If my generator generates a fluctuating current, the flux will also vary as here :$\Phi=L I$. Thus, an emf will be created in my coils.

On the other hand, my wire are perfect, thus there is no electric field inside and no emf can be present in the coils because $e=\oint_{\text{coils}}\mathbf{E}.\mathbf{dl}=\oint_{\text{coils}}\mathbf{0}.\mathbf{dl}=0$.

How to precisely solve this confusion ?

$\endgroup$
3
  • $\begingroup$ Isn't it the total electric field (the non-conservative induced field plus the conservative field due to charge distribution) that must be zero? $\endgroup$ Commented Apr 17, 2021 at 0:00
  • $\begingroup$ @AlfredCentauri I am not sure to see what you mean. Here E is indeed the total electric field inside the material. And I use maxwell equations on it which gives the relationship with magnetic field. $\endgroup$
    – StarBucK
    Commented Apr 17, 2021 at 0:07
  • $\begingroup$ Related but not quite a duplicate: Can current be induced in a superconductor? $\endgroup$ Commented Apr 17, 2021 at 12:35

5 Answers 5

2
$\begingroup$

In a perfect conductor, by definition, mobile charge within the conductor instantly redistributes in such a way as to make the electric field inside the conductor zero.

Generally speaking, for a perfect conductor, it's not that the induced electric field is zero (it isn't), it's that the mobile charge within the perfect conductor is distributed, at all times, such that the induced electric field is precisely cancelled by the electric field of the charge distribution.
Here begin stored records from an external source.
(* ===== verification/Attempt.v ===== *)
(** * The attempt coordinator

    [attempt_coordinator.cpp]: one attempt at a time goes from [begin] (context
    and ephemeral key), through [authorize] (transcript, browser signature,
    physical presence request) to [complete] (presence consumed, Vault Master
    Key opened).  Presence is behind the interface [PresenceBinding];
    [CanonicalPresence] of [canonical_device.cpp] implements it with the gate
    of [UserPresence]. *)

From S2P Require Import Prelude Bytes VaultCrypto Psa DeviceSession UserPresence Transcript.

(** ** Presence, as the coordinator sees it *)

Class PresenceBinding (P : Type) := {
  begin_presence : PresenceOperation → bytes → Z → P → bool * P;
  consume_presence : bytes → Z → P → bool * P;
  cancel_presence : P → unit * P;
  presence_confirmed : P → bool;
}.

(** [presence_given p id]: the user has confirmed attempt [id]. *)
Class PresenceBindingLaws (P : Type) `{PresenceBinding P} := {
  presence_given : P → bytes → Prop;
  begin_presence_law op id now_ms p b p' : begin_presence op id now_ms p = (b, p') →
    ∀ id', ¬ presence_given p' id';
  consume_presence_law id now_ms p p' : consume_presence id now_ms p = (true, p') →
    presence_given p id ∧ ∀ id', ¬ presence_given p' id';
  cancel_presence_law p x p' : cancel_presence p = (x, p') → ∀ id, ¬ presence_given p' id;
}.

Record CanonicalPresence := mkPresence { button_press_generation_ : Z; gate_ : UserPresenceGate }.
#[export] Instance eta_presence : Eta CanonicalPresence := λ p,
  mkPresence (button_press_generation_ p) (gate_ p).

Definition on_gate {A} (f : UserPresenceGate → A * UserPresenceGate) (p : CanonicalPresence)
    : A * CanonicalPresence :=
  let '(a, g) := f (gate_ p) in (a, p <| gate_ := g |>).

#[export] Instance canonical_presence : PresenceBinding CanonicalPresence := {|
  begin_presence operation attempt_id now_ms p :=
    on_gate (gate_begin operation attempt_id now_ms (button_press_generation_ p)) p;
  consume_presence attempt_id now_ms p := on_gate (consume_confirmation attempt_id now_ms) p;
  cancel_presence p := (tt, p <| gate_ := gate_cancel (gate_ p) |>);
  presence_confirmed p := bool_decide (presence_state_ (gate_ p) = kPresenceConfirmed);
|}.

Definition button_pressed (now_ms : Z) : CanonicalPresence → bool * CanonicalPresence := fn (
  p ← get_state;
  (if negb (button_press_generation_ p =? u64_max)
   then modify (λ p, p <| button_press_generation_ := button_press_generation_ p + 1 |>)
   else mret tt);;
  leave_if (negb (gate_active (gate_ p))) false;;
  p ← get_state;
  call (on_gate (confirm_current now_ms (button_press_generation_ p)))).

Definition observe_button_state (pressed : bool) (p : CanonicalPresence) : CanonicalPresence :=
  p <| gate_ := observe_input_state pressed (gate_ p) |>.
Definition presence_expire (now_ms : Z) : CanonicalPresence → bool * CanonicalPresence :=
  on_gate (gate_expire now_ms).

#[export] Instance canonical_presence_laws : PresenceBindingLaws CanonicalPresence.
Proof.
  refine {| presence_given := λ p id, presence_state_ (gate_ p) = kPresenceConfirmed ∧
                                       attempt_id_ (gate_ p) = id |}.
  - by intros op id now_ms p b p' [= <- <-] id' [].
  - intros id now_ms p p' E. cbn in E. unfold on_gate in E.
    destruct (consume_confirmation id now_ms (gate_ p)) as [b g'] eqn:Ec. injection E as -> <-.
    apply consume_cases in Ec as [[? _]|(_ & -> & ? & _ & ->)]; [done|]. split; [done|].
    by intros id' [].
  - by intros p x p' [= <- <-] id [].
Defined.

(** ** The coordinator *)

Record BeginContext := mkContext {
  context_operation : Operation.t;
  context_device_id : bytes;
  context_vault_id : bytes;
  context_expected_generation : Z;
  context_registration_id : bytes;
  context_registration_epoch : Z;
  context_current_brk : bytes;
  context_proposed_brk : bytes;
}.
#[export] Instance eta_context : Eta BeginContext := λ c,
  mkContext (context_operation c) (context_device_id c) (context_vault_id c)
    (context_expected_generation c) (context_registration_id c) (context_registration_epoch c)
    (context_current_brk c) (context_proposed_brk c).

Definition empty_context : BeginContext :=
  mkContext Operation.kTrustedBrowserUnlock [] (zeros kSessionVaultIdBytes) 0
    (zeros kRegistrationIdBytes) 0 (zeros kP256PublicKeyBytes) (zeros kP256PublicKeyBytes).

Inductive AttemptState := kIdle | kAwaitingAuthorization | kAwaitingPresence | kConfirmed.
#[export] Instance attempt_state_eq_dec : EqDecision AttemptState.
Proof. solve_decision. Defined.

Record AttemptCoordinator {P K : Type} := mkCoordinator {
  presence_ : P;
  crypto_ : Impl * K;
  context_ : BeginContext;
  descriptor_ : AttemptDescriptor;
  web_public_key_ : bytes;
  transcript_ : bytes;
  active_ : bool;
  attempt_state_ : AttemptState;
}.
Arguments AttemptCoordinator : clear implicits.
#[export] Instance eta_coordinator {P K} : Eta (AttemptCoordinator P K) := λ c,
  mkCoordinator P K (presence_ c) (crypto_ c) (context_ c) (descriptor_ c) (web_public_key_ c)
    (transcript_ c) (active_ c) (attempt_state_ c).

Definition new_coordinator {P K} (presence : P) (keys : K) : AttemptCoordinator P K :=
  mkCoordinator P K presence (new_impl, keys) empty_context empty_descriptor
    (zeros kP256PublicKeyBytes) [] false kIdle.

(** [secure_zero] over a container: its size stays. *)
Definition wipe (value : bytes) : bytes := zeros (length value).

Definition brk_signature_required (operation : Operation.t) : bool :=
  bool_decide (operation = Operation.kTrustedBrowserUnlock) || bool_decide (operation = Operation.kVmkRekey).

Definition hkdf_salt (descriptor : AttemptDescriptor) : bytes :=
  attempt_id descriptor ++ challenge descriptor.

Definition wipe_context (c : BeginContext) : BeginContext :=
  c <| context_device_id := [] |> <| context_vault_id := wipe (context_vault_id c) |>
    <| context_expected_generation := 0 |>
    <| context_registration_id := wipe (context_registration_id c) |>
    <| context_registration_epoch := 0 |>
    <| context_current_brk := wipe (context_current_brk c) |>
    <| context_proposed_brk := wipe (context_proposed_brk c) |>.

Definition wipe_descriptor (d : AttemptDescriptor) : AttemptDescriptor :=
  d <| attempt_id := wipe (attempt_id d) |> <| challenge := wipe (challenge d) |>
    <| device_public_key := wipe (device_public_key d) |> <| expires_at_ms := 0 |>.

Section Coordinator.
Context `{MbedtlsGcm} {P K : Type} `{PresenceBinding P} `{Psa K}.
Abbreviation AC := (AttemptCoordinator P K).
Definition attempt_op (A : Type) : Type := AC → A * AC.

Definition on_presence {A} (f : P → A * P) : attempt_op A := λ c,
  let '(a, p) := f (presence_ c) in (a, c <| presence_ := p |>).
Definition on_crypto {A} (f : Impl * K → A * (Impl * K)) : attempt_op A := λ c,
  let '(a, s) := f (crypto_ c) in (a, c <| crypto_ := s |>).

Definition wipe_staged (c : AC) : AC :=
  c <| context_ := wipe_context (context_ c) |> <| descriptor_ := wipe_descriptor (descriptor_ c) |>
    <| web_public_key_ := wipe (web_public_key_ c) |> <| transcript_ := [] |>
    <| active_ := false |> <| attempt_state_ := kIdle |>.

Definition context_valid (context : BeginContext) : K → bool * K := fn (
  leave_if (Nat.eqb (length (context_device_id context)) 0
            || Nat.ltb kMaxDeviceIdBytes (length (context_device_id context))) false;;
  leave_if (all_zero (context_registration_id context)) false;;
  current ← call (valid_optional_p256_identity (context_current_brk context));
  leave_if (negb current) false;;
  proposed ← call (valid_optional_p256_identity (context_proposed_brk context));
  leave_if (negb proposed) false;;
  mret (match context_operation context with
        | Operation.kTrustedBrowserUnlock | Operation.kVmkRekey =>
          (context_registration_epoch context >? 0)
          && negb (is_zero_public_key (context_current_brk context))
        | Operation.kInitialProvisioning =>
          (context_registration_epoch context =? 0)
          && is_zero_public_key (context_current_brk context)
          && negb (is_zero_public_key (context_proposed_brk context))
        | Operation.kRecovery | Operation.kBrowserReplacement =>
          (context_registration_epoch context >? 0)
          && negb (is_zero_public_key (context_proposed_brk context))
        end)).

Definition attempt_cancel : attempt_op unit := fn (
  call (on_crypto session_cancel);;
  call (on_presence cancel_presence);;
  modify wipe_staged;;
  mret tt).

Definition cancel_and_leave {R A} (r : R) : ctl AC R A := call attempt_cancel;; leave r.

(** The descriptor written to [*descriptor] when the function returns true. *)
Definition attempt_begin (context : BeginContext) (now_ms : Z) : attempt_op (option AttemptDescriptor) :=
  fn (
    call attempt_cancel;;
    valid ← call (on_crypto (on_keys (context_valid context)));
    leave_if (negb valid) None;;
    begun ← call (on_crypto (session_begin now_ms));
    match begun with
    | None => leave None
    | Some generated =>
      modify (λ c, c <| context_ := context |> <| descriptor_ := generated |>
        <| web_public_key_ := zeros kP256PublicKeyBytes |> <| transcript_ := [] |>
        <| active_ := true |> <| attempt_state_ := kAwaitingAuthorization |>);;
      mret (Some generated)
    end).

Definition authorize_input (c : AC) (web_public_key : bytes) : TranscriptInput :=
  mkTranscript (context_operation (context_ c)) (context_device_id (context_ c))
    (context_vault_id (context_ c)) (context_expected_generation (context_ c))
    (context_registration_id (context_ c)) (context_registration_epoch (context_ c))
    (attempt_id (descriptor_ c)) (challenge (descriptor_ c))
    (device_public_key (descriptor_ c)) web_public_key
    (context_current_brk (context_ c)) (context_proposed_brk (context_ c)).

Definition check_brk_signature (key transcript signature : bytes) (now_ms : Z) : attempt_op bool :=
  fn (
    leave_if (negb (Nat.eqb (length signature) kBrkSignatureBytes)) false;;
    call (on_crypto (verify_brk_signature key transcript signature now_ms))).

(** The two [if] statements on the signature: whether the attempt goes on. *)
Definition signature_accepted (transcript brk_signature : bytes) (now_ms : Z) : attempt_op bool := fn (
  c ← get_state;
  let current := context_current_brk (context_ c) in
  if brk_signature_required (context_operation (context_ c))
  then call (check_brk_signature current transcript brk_signature now_ms)
  else if negb (Nat.eqb (length brk_signature) 0) then
    leave_if (is_zero_public_key current) false;;
    call (check_brk_signature current transcript brk_signature now_ms)
  else mret true).

Definition attempt_authorize (web_public_key brk_signature : bytes) (now_ms : Z) : attempt_op bool := fn (
  c ← get_state;
  matched ← (if negb (active_ c) || negb (bool_decide (attempt_state_ c = kAwaitingAuthorization))
             then mret false
             else call (on_crypto (matches_attempt (attempt_id (descriptor_ c)) now_ms)));
  if negb matched then cancel_and_leave false
  else
  encoded ← call (on_crypto (on_keys (encode_transcript (authorize_input c web_public_key))));
  match encoded with
  | None => cancel_and_leave false
  | Some transcript =>
    accepted ← call (signature_accepted transcript brk_signature now_ms);
    if negb accepted then cancel_and_leave false
    else
    requested ← call (on_presence (begin_presence (presence_operation (context_operation (context_ c)))
                                     (attempt_id (descriptor_ c)) now_ms));
    if negb requested then cancel_and_leave false
    else
      modify (λ c, c <| web_public_key_ := web_public_key |> <| transcript_ := transcript |>
                     <| attempt_state_ := kAwaitingPresence |>);;
      mret true
  end).

(** The key written to [*vmk] when the function returns true. *)
Definition attempt_complete (nonce ciphertext tag : bytes) (now_ms : Z) : attempt_op (option bytes) := fn (
  c ← get_state;
  matched ← (if negb (active_ c)
                || (negb (bool_decide (attempt_state_ c = kAwaitingPresence))
                    && negb (bool_decide (attempt_state_ c = kConfirmed)))
             then mret false
             else call (on_crypto (matches_attempt (attempt_id (descriptor_ c)) now_ms)));
  if negb matched then cancel_and_leave None
  else
  consumed ← call (on_presence (consume_presence (attempt_id (descriptor_ c)) now_ms));
  if negb consumed then cancel_and_leave None
  else
    let salt := hkdf_salt (descriptor_ c) in
    opened ← call (on_crypto (open_vmk (web_public_key_ c) salt (transcript_ c) nonce ciphertext tag
                                (transcript_ c) now_ms));
    modify wipe_staged;;
    mret opened).

Definition attempt_expire (now_ms : Z) : attempt_op bool := fn (
  c ← get_state;
  leave_if (negb (active_ c)) false;;
  crypto_expired ← call (on_crypto (session_expire now_ms));
  if crypto_expired || (now_ms >=? expires_at_ms (descriptor_ c))
  then call attempt_cancel;; leave true
  else mret false).

Definition attempt_state (c : AC) : AttemptState :=
  if active_ c && bool_decide (attempt_state_ c = kAwaitingPresence) && presence_confirmed (presence_ c)
  then kConfirmed else attempt_state_ c.
End Coordinator.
For example, an inductor made of perfect conductor has zero electric field within the conductor yet, can have a voltage across due to the induced emf separating charge to its ends.

In the case of a closed loop of perfect conductor, as another answer points out, the flux threading the loop must be constant, i.e., the right hand side of the equation must be zero. When there is an external, changing flux threading the loop, the current of mobile charges changes in just the way required to produce a changing flux that precisely cancels the external change.

Update to address the edited in second scenario:

Simplify the scenario as follows: you first have a closed loop of perfect conductor. You cut the conductor and insert an ideal current generator.

Before you cut the closed loop, you could find a closed path along the loop entirely within the conductor for the closed line integral of the electric field. Since the perfect conductor, by definition, has zero electric field inside, the closed line integral along this path must give zero which implies that the (total) magnetic flux threading the loop must be constant.

But after you cut the loop and connect the current generator, you can no longer find a closed path along the loop that is entirely within the perfect conductor. Thus, the fact that there is zero electric field within the conductor doesn't constrain the closed lined integral of the electric field to be zero, i.e., the emf associated with the closed path is not constrained to be zero.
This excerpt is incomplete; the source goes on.